Erenwë descendit de sa cachette.
— Ne t’en fais pas. Il est avec nous.
Roggbrudakh se retourna à ce moment-là.
— Eren bien dormi ?
La jeune ældienne hocha la tête. Roggbrudakh était leur improbable allié, mais il était hors de question de lui retourner la moindre politesse.
— Nous partir, alors, ajouta-t-il en se dirigeant vers la cage.
Un peu effrayée, Arda se releva, reculant au fond de sa geôle. Roggbrudakh l’ouvrit d’une simple torsion de ses grosses mains.
— Roggbrudakh pas clés. Clés gardées par chef Drorgo.
Mais ce n’était pas fini.

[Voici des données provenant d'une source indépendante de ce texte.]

Lemma good_metadata version s :
  0 <= version <= 3 -> small_subscription s ->
  exists l, metadata_try_from (Metadata.mk version s) = Ok l /\ metadata_good l /\
    metadata_from l = Metadata.mk version (carried version s).
Proof.
  intros Hv [[Ht1 Ht2] Hu Ho Hg Hr].
  assert (G1 : good (mkSequence (map mkU16String (Subscription.topics s)))).
  { split; cbn [items]; [by rewrite length_map|]. by apply Forall_map. }
  assert (G2 : good (mkOctets (Subscription.user_data s))).
  { cbn. unfold octets_good. cbn. destruct (Subscription.user_data s); [by apply Hu|done]. }
  pose proof (good_partitions _ Ho) as G3.
  assert (G4 : good (default (-1) (Subscription.generation_id s))).
  { destruct (Subscription.generation_id s); [by apply Hg|done]. }
  assert (G5 : good (mkNullable (Subscription.rack_id s))).
  { cbn. unfold nullable_good. cbn. destruct (Subscription.rack_id s); [by apply Hr|done]. }
  unfold metadata_try_from, metadata_from, carried. cbn [Metadata.version Metadata.subscription].
  assert (version = 0 \/ version = 1 \/ version = 2 \/ version = 3) as [-> | [-> | [-> | ->]]] by lia;
    eexists; (split; [reflexivity|]); unfold metadata_good; (split; [tauto|]);
    cbn; rewrite ?strings_back, ?of_to_topic_partitions; done.
Qed.

(** A list of [n] items of the same size is written whatever [n]. *)
Lemma serialize_all_i32 (l : list Z) : exists bs, serialize_all l = Ok bs.
Proof. induction l as [|z l [bs IH]]; [by eexists|]. cbn. rewrite IH. by eexists. Qed.

Lemma bind_Err {A B} (m : reader A) (f : A -> reader B) bs e :
  m bs = Err e -> bind m f bs = Err e.
Proof. unfold bind. by intros ->. Qed.

Lemma long_sequence_refused {A} `{Codec A} n rest :
  1024 < n < 2 ^ 31 ->
  deserialize (A := Sequence A) (put_int I32 n ++ rest) = Err (Message "consumer maximum array length").
Proof.
  intros Hn. cbn [deserialize sequence_codec]. unfold sequence_deserialize, sequence_limit.
  rewrite bind_get_put_int by (apply in_i32; lia). by rewrite (proj2 (Z.ltb_lt _ _)) by lia.
Qed.

(** ** Properties *)

(** A subscription within the decoder's limits survives the trip through
    its bytes at every version from 0 to 3, whatever follows it, with what its
    version carries: no owned partitions before version 1, no generation before
    2, no rack before 3, and an absent list or generation as empty or -1. *)
Theorem subscription_roundtrip version s :
  0 <= version <= 3 -> small_subscription s ->
  exists bs, metadata_encode (Metadata.mk version s) = Ok bs /\
    forall rest, metadata_decode (bs ++ rest) = Ok (Metadata.mk version (carried version s)).
Proof.
  intros Hv Hs. destruct (good_metadata version s Hv Hs) as (l & El & Hl & Eb).
  destruct (@codec_law _ metadata_codec l Hl) as (bs & E & Hr). exists bs. unfold metadata_encode, metadata_decode.
  rewrite El. split; [exact E|]. intros rest. change metadata_deserialize with (deserialize (A := Layout.ConsumerProtocolSubscription)).
  rewrite Hr. cbn [rbind]. by rewrite Eb.
Qed.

La pauvre Arda était enchaînée dans sa cage par les chevilles et les poignets : là encore, il suffit à Roggbrudakh de tirer sur la chaîne pour la délivrer. Légèrement irritée, Erenwë comprit alors qu’elle n’avait strictement eu aucune chance de l’emporter contre lui. Sa sœur l’aurait-elle pu ?
Même Père a assurément moins de force que lui, songea Erenwë.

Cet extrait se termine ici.